Fayette County Airport is a county-owned, public-use airport located at 2770 State Route 38 two nautical miles (3.7 km) northeast of the central business district of Washington Court House, a city in Fayette County, Ohio, United States. According to the FAA's National Plan of Integrated Airport Systems for 2009–2013, it was classified as a general aviation airport.

The airport hosts regular events such as drone shows and balloon festivals.

== History ==
Ground was broken for the airport on 28 July 1966 and site preparation was complete by August 29th. The airport and its 4,000 ft runway were dedicated on 23 October 1966. By late March 1970, a 3,600 sqft maintenance hangar had been built. By early November 1970, a new parallel taxiway had been built.

The runway was extended to 5,100 ft by the mid-1990s and a new terminal was opened in 2008.

In October 2013, it was announced that MedFlight, a not-for-profit air and ground critical care transportation company based in Columbus, Ohio, would establish a base at the airport. Operations commenced at the airport on December 6, 2013 with MedFlight leasing a hangar from a private party. On May 1, 2014 the helicopter's base relocated to a permanent helipad on Old Route 35, near Octa.

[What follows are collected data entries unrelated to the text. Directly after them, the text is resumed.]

Lemma handleVoteReply_spec el rep r r' el' effs :
  is_i64 (rvr_Term rep) -> handleVoteReply el rep r = (r', el', effs) ->
  (el' = el /\ quiet r r') \/
  (rvr_VoteGranted rep = true /\ r_currentTerm r = el_term el /\ r_id r' = r_id r /\
   el_term el' = el_term el /\ el_quorum el' = el_quorum el /\ el_votes el' = (el_votes el + 1)%Z /\
   (core r' = core r \/
    ((el_quorum el <= el_votes el')%Z /\
     core r' = (r_id r, Leader, r_currentTerm r, r_votedFor r, r_stableStore r)))).
Proof.
  intros Hi H. unfold handleVoteReply in H.
  case_decide as E; [injection H as <- <- <-; left; split; [done|by apply quiet_same]|].
  assert (Ht : r_currentTerm r = el_term el).
  { destruct (decide (r_currentTerm r = el_term el)); [done|]. destruct E. by right. }
  case_decide; [injection H as <- <- <-; left; split; [done|by apply quiet_stepDown]|].
  destruct (rvr_VoteGranted rep); [right|injection H as <- <- <-; left; split; [done|by apply quiet_same]].
  simpl in H. case_decide as Hq.
  - pose proof (becomeLeader_core (el_nodes el) r) as Hc. destruct (becomeLeaderLocked _ r) as [r2 ef].
    injection H as <- <- <-. simpl in *. split_and!; try done; [unfold core in Hc; congruence|auto].
  - injection H as <- <- <-. simpl. split_and!; auto.
Qed.

Hypothesis ids_named : forall i, i ∈ ids -> i <> ""%string.

Lemma inv_timeout w i r r' el effs :
  inv w -> w_nodes w !! i = Some r -> (r_currentTerm r + 1 < 2 ^ 63)%Z ->
  startElectionLocked (Ok members) r = (r', el, effs) ->
  inv (mkWorld (<[i := r']> (w_nodes w))
    (if decide (r_state r' = Follower) then w_grants w else (i, ((r_currentTerm r + 1)%Z, i)) :: w_grants w)
    (match el with Some e => <[(i, el_term e) := (e, [], [])]> (w_elections w) | None => w_elections w end)
    (w_replies w)).
Proof.
  intros HI Hi Hb Hel. destruct (in_node w HI _ _ Hi) as (Hid & Hin & HV).
  assert (Hne : r_id r <> ""%string) by (rewrite Hid; auto).
  pose proof (votes_election _ _ _ _ _ _ HV Hne Hb Hel) as (HV' & Hid' & Hterm & Hlead & Hel').
  set (T := (r_currentTerm r + 1)%Z) in *.
  set (G := if decide (r_state r' = Follower) then [] else [(i, (T, i))]).
  assert (HG : forall g, g ∈ G -> g.1 = i) by (unfold G; case_decide; set_solver).
  replace (if decide (r_state r' = Follower) then w_grants w else (i, (T, i)) :: w_grants w)
    with (G ++ w_grants w) by (unfold G; by case_decide).
  apply (inv_update w i r); [done..| | | |].
  - rewrite grants_of_app by done. unfold G. rewrite Hid in HV'. by case_decide.
  - intros c t p rep. by apply reply_mono.
  - intros j t e used granted He. destruct el as [e0|]; [|by apply elect_mono].
    rewrite lookup_insert in He. case_decide as Ek; [|by apply elect_mono]. simplify_eq.
    destruct (Hel' e eq_refl) as (Hcand & Ht & Hv & l & [= <-] & _ & Hq). split_and!; try done.
    + by apply list.NoDup_singleton.
    + intros p ->%list_elem_of_singleton. split; [done|]. unfold G. rewrite decide_False by congruence.
      rewrite Ht. apply list_elem_of_here.
  - intros Hs. destruct (Hlead Hs) as [n [= Hn]]. exists [i]. split.
    + split_and!; [by apply list.NoDup_singleton|by intros p ->%list_elem_of_singleton|]. rewrite Hn. done.
    + intros p ->%list_elem_of_singleton. rewrite Hterm by congruence. unfold G.
      rewrite decide_False by congruence. apply list_elem_of_here.
Qed.

Lemma inv_request w p r req reply r' :
  inv w -> w_nodes w !! p = Some r -> is_i64 (rv_Term req) -> rv_CandidateID req <> ""%string ->
  HandleRequestVote req r = (reply, r') ->
  inv (mkWorld (<[p := r']> (w_nodes w))
    (if granted_vote req reply then (p, (rv_Term req, rv_CandidateID req)) :: w_grants w else w_grants w)
    (w_elections w)
    (match reply with Ok rep => (rv_CandidateID req, rv_Term req, p, rep) :: w_replies w | _ => w_replies w end)).
Proof.
  intros HI Hp Hi Hc Hh. destruct (in_node w HI _ _ Hp) as (Hid & Hin & HV).
  destruct (votes_RequestVote _ _ _ _ _ HV Hi Hc Hh) as (HV' & Hid' & Hrole).
  set (G := if granted_vote req reply then [(p, (rv_Term req, rv_CandidateID req))] else []).
  assert (HG : forall g, g ∈ G -> g.1 = p) by (unfold G; destruct (granted_vote req reply); set_solver).
  replace (if granted_vote req reply then _ :: w_grants w else w_grants w)
    with (G ++ w_grants w) by (unfold G; by destruct (granted_vote req reply)).
  apply (inv_update w p r); [done..| | | |].
  - rewrite grants_of_app by done. unfold G. by destruct (granted_vote req reply).
  - intros c t q rep Hr Hg. destruct reply as [rep0|e|]; [|by eapply reply_mono..].
    apply elem_of_cons in Hr as [Heq|Hr]; [|by eapply reply_mono]. simplify_eq.
    unfold G, granted_vote. rewrite Hg. apply list_elem_of_here.
  - intros j t e used granted. by apply elect_mono.
  - intros Hs. destruct Hrole as [[Hs' Ht]|?]; [|congruence]. eapply leader_mono; [done..|congruence|done].
Qed.

Lemma inv_reply w i t r el used granted p rep r' el' effs :
  inv w -> w_nodes w !! i = Some r -> w_elections w !! (i, t) = Some (el, used, granted) ->
  p ∈ ids -> p <> i -> p ∉ used -> (i, t, p, rep) ∈ w_replies w -> is_i64 (rvr_Term rep) ->
  handleVoteReply el rep r = (r', el', effs) ->
  inv (mkWorld (<[i := r']> (w_nodes w)) (w_grants w)
    (<[(i, t) := (el', p :: used, if decide (el_votes el' = el_votes el) then granted else p :: granted)]>
       (w_elections w))
    (w_replies w)).
Proof.
  intros HI Hi He Hpin Hpi Hused Hrep Hrt Hh. destruct (in_node w HI _ _ Hi) as (Hid & Hin & HV).
  pose proof (elect_mono w [] _ _ _ _ _ HI He) as (E1 & E2 & E3 & E4 & E5 & E6). simpl in E6.
  apply handleVoteReply_spec in Hh as [[-> Hq]|(Hg & Ht & Hid' & F1 & F2 & F3 & Hc)]; [|..|done].
  - rewrite decide_True by done. apply (inv_update w i r r' []); [done|done|apply Hq|set_solver|..].
    + rewrite (grants_of_app []) by set_solver. by eapply votes_quiet.
    + intros c t' p' rep'. by apply reply_mono.
    + intros j t' e u g Hj. rewrite lookup_insert in Hj. case_decide; simplify_eq; [|by apply elect_mono].
      split_and!; try done. intros q Hq'. apply elem_of_cons. right. by apply E5.
    + intros Hs. destruct (quiet_leader _ _ Hq Hs) as [Hs' Ht']. by eapply leader_mono.
  - rewrite decide_False by lia. pose proof (in_reply w HI _ _ _ _ Hrep Hg) as Hgr.
    assert (Hpg : p ∉ i :: granted) by (rewrite not_elem_of_cons; split; [done|]; intros ?; by apply Hused, E5).
    assert (Hnd : NoDup (i :: p :: granted)).
    { apply list.NoDup_cons in E4 as [? ?]. apply not_elem_of_cons in Hpg as [? ?].
      apply list.NoDup_cons. split; [set_solver|]. by apply list.NoDup_cons. }
    assert (Hall : forall q, q ∈ i :: p :: granted -> q ∈ ids /\ (q, (t, i)) ∈ w_grants w).
    { intros q [->|[->|Hq]%elem_of_cons]%elem_of_cons; [apply E6; set_solver|done|apply E6; set_solver]. }
    apply (inv_update w i r r' []); [done..|set_solver| | | |].
    + rewrite (grants_of_app []) by set_solver. destruct Hc as [Hc|[_ Hc]]; by eapply votes_core.
    + intros c t' p' rep'. by apply reply_mono.
    + intros j t' e u g Hj. rewrite lookup_insert in Hj. case_decide; simplify_eq; [|by apply elect_mono].
      split_and!; try congruence; try done.
      * rewrite F3, E3. unfold zlen. simpl. lia.
      * intros q [->|Hq]%elem_of_cons; apply elem_of_cons; [by left|right; by apply E5].
    + intros Hs. destruct Hc as [Hc|[Hq Hc]].
      * eapply leader_mono; [done|done| |]; unfold core in Hc; congruence.
      * exists (i :: p :: granted). split.
        -- split_and!; [done|naive_solver|]. unfold zlen in *. simpl length in *. lia.
        -- intros q Hq'. unfold core in Hc. injection Hc as _ _ -> _ _. rewrite Ht, E1. by apply Hall.
Qed.

Lemma inv_step w w' : inv w -> step w w' -> inv w'.
Proof.
  intros HI. destruct 1 as [w i r r' el effs|w p r req reply r'|w i t r el used granted p rep r' el' effs
                           |w i r r' Hi Hl|w i r r' Hi Hr].
  - by eapply inv_timeout.
  - by eapply inv_request.
  - by eapply inv_reply.
  - eapply inv_quiet; [done..|by apply local_step_quiet|done].
  - destruct (in_node w HI _ _ Hi) as (Hid & _ & HV).
    destruct (restart_core _ _ Hr) as (st & x & _ & _ & _ & Hc). unfold core in Hc. injection Hc as C1 C2 C3 C4 C5.
    apply (inv_update w i r r' []); [done..|set_solver| | | |].
    + rewrite (grants_of_app []) by set_solver. by eapply votes_restart.
    + intros c t p rep. by apply reply_mono.
    + intros j t e u g [Hj _]%map_lookup_filter_Some. by apply elect_mono.
    + congruence.
Qed.

Lemma inv_initial w : initial w -> inv w.
Proof.
  intros (H1 & H2 & H3 & _ & H4). split.
  - intros i r Hi. destruct (H4 i r Hi) as (? & ? & _ & HV). split_and!; [done..|]. unfold grants_of. by rewrite H1.
  - intros c t p rep Hr. rewrite H3 in Hr. by apply not_elem_of_nil in Hr.
  - intros i t el used granted He. by rewrite H2, lookup_empty in He.
  - intros i r Hi Hs. destruct (H4 i r Hi) as (_ & _ & ? & _). congruence.
Qed.

(** Two quorums of the same membership share a node. *)
Lemma quorums_intersect q1 q2 : quorum q1 -> quorum q2 -> exists p, p ∈ q1 /\ p ∈ q2.
Proof.
  intros (N1 & S1 & L1) (N2 & S2 & L2). apply (pigeonhole_common q1 q2 ids); [done..|].
  unfold ids. rewrite length_fmap. unfold zlen in *.
  pose proof (Z.div_mod (Z.of_nat (length members)) 2 ltac:(lia)).
  pose proof (Z.mod_pos_bound (Z.of_nat (length members)) 2 ltac:(lia)). lia.
Qed.

(** Grants of a node in the cluster are votes of that node, once per term. *)
Lemma grants_once w p r t c c' :
  inv w -> w_nodes w !! p = Some r -> (p, (t, c)) ∈ w_grants w -> (p, (t, c')) ∈ w_grants w -> c = c'.
Proof.
  intros HI Hp H1 H2. destruct (in_node w HI _ _ Hp) as (_ & _ & HV).
  apply (vo_once _ _ HV t); by apply grants_of_elem.
Qed.

(** Every node that ever voted is still there. *)
Lemma step_dom w w' i : step w w' -> is_Some (w_nodes w !! i) -> is_Some (w_nodes w' !! i).
Proof. destruct 1; simpl; intros; rewrite lookup_insert; case_decide; eauto. Qed.
End cluster.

The county began accepting bids to extend the taxiway to the end of the runway in August 2019 as the first phase in a multiple phase project. By 2022, the airport was reconstructing its parallel taxiway. The airport received a federal grant to upgrade its weather equipment in May 2025.

== Facilities and aircraft ==
Fayette County Airport covers an area of 40 acre at an elevation of 980 feet (299 m) above mean sea level. It has one runway designated 5/23 with an asphalt surface measuring 5,097 by 75 feet (1,554 x 23 m).

The airport has a fixed-base operator that sells fuel, both avgas and Jet A. It offers services such as general maintenance and a courtesy car as well as amenities like internet, a conference room, a crew lounge, snooze rooms, a shower, and more.

For the 12-month period ending July 20, 2021, the airport had 29,405 aircraft operations, an average of 81 per day: 97% general aviation, 2% air taxi, and 1% military. At that time there were 31 aircraft based at this airport: 30 single-engine airplanes and 1 multi-engine.

== Accidents and incidents ==

- On 10 October 2000, a Beechcraft E18S crashed after taking off from the airport, killing the pilot.
- On May 4, 2003, a Cessna 182 Skylane was substantially damaged while landing at the Fayette County Airport. A witness reported that the aircraft landed with sufficient space left on the runway but that its nose gear collapsed during the rollout. The aircraft then veered off the runway. The probable cause of the accident was found to be a failure of the nose gear assembly.